The most annoying thing about all of this is that the best moments of "Dark Inside" come when Roberts injects a cold syringe of substance into her ass-kicking plot. Twiggy, a Sociology professor turned zombie, theorises that the virus comes about because of the '"push-button" generation', and the innate frustration and repressed loathing - both of self and particularly others - are freed by the virus, but that they were also there are all along, as a product of urban rage and hatred. Twiggy's speech about how all great civilisations destroyed themselves from within eventually, and now it was our turn, was chilling and amazingly fascinating.
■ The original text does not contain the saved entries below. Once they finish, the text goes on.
(** * Collaborative filtering by gradient descent

    A shallow embedding of the numerical kernel of
    [14-recommender-systems.ipynb] (cell 2): the two Python functions
    [gradient_descent] and [cost], which work on numpy [float64] arrays.

    - Numbers are IEEE 754 binary64 values: Rocq's primitive [float], whose
      operations round to nearest even exactly as numpy's do.  The missing
      rating [np.nan] is [nan].  What is proved of the operations for all
      numbers rests on the Standard Library's specification of them
      ([FloatAxioms], over [SpecFloat]).
    - A 2-D [ndarray] is its shape together with its rows; every array is
      two-dimensional and of dtype [float64], and owns its buffer.
    - Sums are accumulated in index order from [0.0], with a rounding after
      every multiplication and every addition.  numpy leaves the order of
      the additions inside [@] and [.sum()] to its BLAS (which may also
      fuse a multiplication with the addition that follows it) and to
      pairwise summation, so the last bits of a sum of several products may
      differ from those computed here.  The counterexamples below, and
      every concrete value stated, are on inputs where this cannot matter:
      one feature, and sums of a single term or of small integers.
    - The arrays [theta], [x] and [y] are Python objects that the functions
      receive by reference and (for [x] and [theta]) update in place, so the
      functions are written in a state-and-exception monad over a heap of
      array objects.  An exception leaves the heap as it was when raised. *)

From Stdlib Require Import ZArith List Lia Bool Floats.
From stdpp Require Import gmap list.

Open Scope float_scope.

(** ** numpy arrays *)

(** A two-dimensional [float64] array: [shape = (nrows, ncols)] and the rows
    of the buffer.  The shape is kept apart from the rows because an array
    may have no row and still have columns ([np.zeros((0, 3))]). *)
Record ndarray : Type := Ndarray {
  nrows : nat;
  ncols : nat;
  rows : list (list float)
}.

(** The buffer agrees with the shape. *)
Definition wf (a : ndarray) : Prop :=
  length (rows a) = nrows a ∧ Forall (λ r, length r = ncols a) (rows a).

(** [a] is a well-formed array of shape [(r, c)]. *)
Definition shaped (r c : nat) (a : ndarray) : Prop :=
  nrows a = r ∧ ncols a = c ∧ wf a.

Definition row (a : ndarray) (i : nat) : list float := nth i (rows a) [].

Definition col (a : ndarray) (j : nat) : list float :=
  map (λ r, nth j r nan) (rows a).

(** [a[i, j]] *)
Definition get (a : ndarray) (i j : nat) : float := nth j (row a i) nan.

(** The array of shape [(r, c)] whose entry [(i, j)] is [f i j]. *)
Definition mk (r c : nat) (f : nat → nat → float) : ndarray :=
  Ndarray r c (map (λ i, map (λ j, f i j) (seq 0 c)) (seq 0 r)).

(** [a.T] *)
Definition transpose (a : ndarray) : ndarray :=
  mk (ncols a) (nrows a) (λ i j, get a j i).

(** The inner product of a row with a column: the products are added one
    after the other into an accumulator that starts at [0.0], with a
    separate multiplication and addition (numpy's own inner loop of
    [matmul]). *)
Definition dot (u v : list float) : float :=
  fold_left (λ acc p, acc + fst p * snd p) (combine u v) 0.

(** [a @ b]; numpy raises [ValueError] when the inner dimensions differ. *)
Definition matmul (a b : ndarray) : option ndarray :=
  if Nat.eqb (ncols a) (nrows b)
  then Some (mk (nrows a) (ncols b) (λ i j, dot (row a i) (col b j)))
  else None.

(** numpy's broadcasting of one dimension: equal sizes, or one of them 1. *)
Definition broadcast_dim (m n : nat) : option nat :=
  if Nat.eqb m n then Some m
  else if Nat.eqb m 1 then Some n
  else if Nat.eqb n 1 then Some m
  else None.

(** Reading a broadcast operand: a dimension of size 1 is repeated. *)
Definition bget (a : ndarray) (i j : nat) : float :=
  get a (if Nat.eqb (nrows a) 1 then 0%nat else i)
        (if Nat.eqb (ncols a) 1 then 0%nat else j).

(** An elementwise binary operation [a op b] with broadcasting; numpy raises
    [ValueError] when the shapes cannot be broadcast together. *)
Definition elementwise (op : float → float → float) (a b : ndarray)
  : option ndarray :=
  match broadcast_dim (nrows a) (nrows b), broadcast_dim (ncols a) (ncols b) with
  | Some r, Some c => Some (mk r c (λ i j, op (bget a i j) (bget b i j)))
  | _, _ => None
  end.

(** [a - b] and [a + b] *)
Definition sub : ndarray → ndarray → option ndarray := elementwise PrimFloat.sub.
Definition add : ndarray → ndarray → option ndarray := elementwise PrimFloat.add.

(** [s * a] for a Python scalar [s] *)
Definition scale (s : float) (a : ndarray) : ndarray :=
  mk (nrows a) (ncols a) (λ i j, s * get a i j).

(** The value [a] holds after [a -= b]: the broadcast shape must be the shape
    of [a] itself, otherwise numpy raises [ValueError] and [a] is untouched. *)
Definition isub (a b : ndarray) : option ndarray :=
  match broadcast_dim (nrows a) (nrows b), broadcast_dim (ncols a) (ncols b) with
  | Some r, Some c =>
      if Nat.eqb r (nrows a) && Nat.eqb c (ncols a)
      then Some (mk r c (λ i j, get a i j - bget b i j))
      else None
  | _, _ => None
  end.

(** The value [tmp] holds after [tmp[np.isnan(tmp)] = 0]. *)
Definition mask_nan (a : ndarray) : ndarray :=
  mk (nrows a) (ncols a)
     (λ i j, if is_nan (get a i j) then 0 else get a i j).

(** [a ** 2], which numpy evaluates as [np.square(a)], that is [a * a]. *)
Definition square (a : ndarray) : ndarray :=
  mk (nrows a) (ncols a) (λ i j, get a i j * get a i j).

(** [a.sum()]: all the entries, row after row, added into an accumulator
    that starts at [0.0]. *)
Definition asum (a : ndarray) : float :=
  fold_left PrimFloat.add (concat (rows a)) 0.

(** ** The heap of array objects, exceptions, and the monad *)

Definition loc : Type := nat.
Bind Scope nat_scope with loc.

Inductive exn : Type :=
| ValueError   (* numpy: operands of incompatible shapes *)
| Unbound.     (* a reference to no object; Python cannot produce one *)

Inductive res (A : Type) : Type :=
| Ok (a : A)
| Raise (e : exn).
Arguments Ok {A} a.
Arguments Raise {A} e.

(** A computation takes the heap and gives a result or an exception, with
    the heap as it is at that point. *)
Definition M (A : Type) : Type := gmap loc ndarray → res A * gmap loc ndarray.

Definition ret {A} (a : A) : M A := λ σ, (Ok a, σ).

Definition raise {A} (e : exn) : M A := λ σ, (Raise e, σ).

Definition bind {A B} (m : M A) (k : A → M B) : M B :=
  λ σ, match m σ with
       | (Ok a, σ') => k a σ'
       | (Raise e, σ') => (Raise e, σ')
       end.

Notation "'let*' x ':=' m 'in' k" := (bind m (λ x, k))
  (at level 10, x name, m at level 100, k at level 200).
Notation "m ';;' k" := (bind m (λ _, k))
  (at level 100, k at level 200, right associativity).

(** Reading the array a name refers to. *)
Definition load (l : loc) : M ndarray :=
  λ σ, match σ !! l with
       | Some a => (Ok a, σ)
       | None => (Raise Unbound, σ)
       end.

(** Overwriting the buffer of the array [l] in place. *)
Definition store (l : loc) (a : ndarray) : M unit :=
  λ σ, (Ok tt, <[l := a]> σ).

Arguments load l%_nat.
Arguments store l%_nat a.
Maybe it's a little trite, but that kind of widespread emotion is a dark and almost endlessly interesting place for a YA zombie novel, of all the things, to mine. Best of all, it's amazingly plausible; in a hyperbolic, science-fictiony way, there it's a wild but not stratospheric leap between road rage/the race of people who will kill each other over something as mundane as Thanksgiving turkey and the rage-fuelled automatons that mostly populate "Dark Inside." It's just a shame that this dark gem is hidden inside such a bloated, monotonous plot.